In light of the approach taken by courts in recent times to overcome attempts to limit or remove the jurisdiction of superior courts, it remains to be seen whether all of these changes will achieve the desired result.
Merit appeals and judicial review under the EPA Act
The Environmental Planning and Assessment Act 1979 (EPA Act) contains a number of provisions allowing for merits appeals by persons who are affected by decisions under the Act. For example, a person who is dissatisfied with a decision by a council about their development application may appeal to the Land and Environment Court which will consider the ‘merits’ of the application afresh.
Section 123 of the EPA Act sets out the civil enforcement/judicial review jurisdiction of the Court. Under this provision, proceedings can be brought to remedy or restrain a breach of the Act. This jurisdiction involves the court:
- reviewing the legality of decisions made under the Act;
- making orders to remedy or restrain breaches of planning approvals, orders etc.

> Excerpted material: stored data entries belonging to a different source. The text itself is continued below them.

(** The unbounded channel is a FIFO queue without loss or duplication, after any
    run of sends, receives, drops and closes: the values received and then those in
    the buffer are exactly the values accepted, in order; every action whose guard
    holds goes through; a send is refused only after the receiver closed; and a
    receive that returns None finds no sender left and every accepted value
    received. *)
Theorem unbounded_fifo (T : Type) (acts : list (action T)) (s : Sys T) :
  (Z.of_nat (length acts) < u64_max)%Z → sys_run init_sys acts = Some s →
  accepted s = received s ++ buffer (inner s) ∧
  (∀ a, enabled s a → is_Some (sys_step s a)) ∧
  (∀ v s', sys_step s (Send v) = Some s' →
     accepted s' = accepted s ++ if rx_closed (inner s) then [] else [v]) ∧
  (∀ r w g r', recv_poll (inner s) r w = Some (RxClosed, g, r') →
     sender_count (inner s) = 0 ∧ received s = accepted s).
Proof.
  intros Hlen Hr. destruct (unbounded_run_inv acts init_sys s unbounded_init_inv) as [Hs Hl]; [simpl; lia|done|].
  simpl in Hl. split; [apply Hs|]. split; [|split].
  - intros a Ha. destruct (unbounded_step_ok s a Hs ltac:(lia) Ha) as (s' & -> & _). done.
  - intros v s' Hv. pose proof (step_enabled _ _ _ Hv) as Hen.
    destruct (unbounded_send_ok s v Hs ltac:(lia) Hen) as (s2 & Hv2 & _ & _ & Ha). congruence.
  - intros r w g r' Hp. unfold recv_poll in Hp.
    destruct (recv_loop_spec r w (S (Z.to_nat (permit (rx_kernel (inner s))))) (inner s))
      as (res & g1 & r1 & Hp1 & _ & Hres); [apply Hs|lia|].
    rewrite Hp1 in Hp. simplify_eq. destruct Hres as (Hb & _ & Hsc & _). split; [done|].
    by rewrite (us_fifo _ Hs), Hb, app_nil_r.
Qed.

(** C2. The receiver of the unbounded channel misses no wake-up: while it is
    registered the buffer is empty, there are senders, and it is parked in an
    unfinished receive; the next action leaves it registered, or is its own poll or
    drop, or wakes it in that step. *)
Theorem unbounded_rx_wakeup (T : Type) (acts : list (action T)) (s : Sys T) (w : Z) :
  (Z.of_nat (length acts) < u64_max)%Z → sys_run init_sys acts = Some s →
  rx_waker (inner s) = Some w →
  buffer (inner s) = [] ∧ sender_count (inner s) ≠ 0 ∧
  (∃ r, recv s = Some r ∧ rx_parked r = true ∧ rx_done r = false) ∧
  ∀ a s', sys_step s a = Some s' →
    (∃ w', a = PollRecv w') ∨ a = DropRecv ∨
    (rx_waker (inner s') = Some w ∧ buffer (inner s') = [] ∧ sender_count (inner s') ≠ 0) ∨
    woken_in s s' w.
Proof.
  intros Hlen Hr Hw. destruct (unbounded_run_inv acts init_sys s unbounded_init_inv) as [Hs Hl]; [simpl; lia|done|].
  simpl in Hl. destruct (ui_rx _ (us_inner _ Hs) w Hw) as [Hb Hsc].
  split; [done|]. split; [done|]. split; [by eapply us_recv|]. intros a s' Ha.
  destruct (unbounded_step_ok s a Hs ltac:(lia) (step_enabled _ _ _ Ha)) as (s2 & Ha2 & Hs2 & Hk & _).
  assert (s2 = s') as -> by congruence. destruct (Hk w Hw) as [?|[?|[Hw'|?]]]; auto. do 2 right; left. split; [done|].
  by apply (ui_rx _ (us_inner _ Hs2) w).
Qed.

(** ** Witnesses *)

(** Two sends leave two stored hints; the third receive goes round the loop twice and
    parks, and the next send wakes it. *)
Definition sample_run : list (action nat) :=
  [Send 4; Send 5; TryRecv; TryRecv; NewRecv; PollRecv 20%Z].

Lemma unbounded_fifo_witness :
  ∃ s, sys_run init_sys sample_run = Some s ∧ received s = [4; 5] ∧
    accepted s = received s ++ buffer (inner s) ∧ is_Some (sys_step s DropRecv).
Proof.
  set (s := default init_sys (sys_run init_sys sample_run)).
  destruct (unbounded_fifo nat sample_run s) as (Hf & Hen & _);
    [vm_compute; reflexivity|vm_compute; reflexivity|].
  exists s. split; [vm_compute; reflexivity|]. split; [vm_compute; reflexivity|]. split; [exact Hf|].
  apply Hen. eexists. vm_compute. reflexivity.
Defined.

Section 123 of the EPA Act provides for ‘open standing’. That is, any person may bring proceedings. It is often used, for example, by objectors to challenge the validity of a decision of a council to grant development consent. Arguments in these cases often revolve around whether procedures under the Act (such as notification) have been properly followed, and whether relevant considerations under the Act were properly taken into account.
Merit appeals under the Planning Bill
Part 9 of the Bill sets out provisions regarding merit appeals. In essence, these replicate the appeal rights available under the EPA Act for applicants for development consent or modification of a development consent.
Merit appeal rights are provided for objectors to ‘EIS Assessed’ development under the Bill, also on a similar basis to the availability of such rights for objectors to ‘designated development’ under the EPA Act.
Sections 9.14 and 9.15 of the Bill set out the powers of the Court on appeal and make provision for persons to be joined to proceedings in certain circumstances. These provisions replicate ss39 and 39A of the Land and Environment Court Act 1979, and it appears that some amendments to that Act will be made in future to account for what would otherwise be duplication.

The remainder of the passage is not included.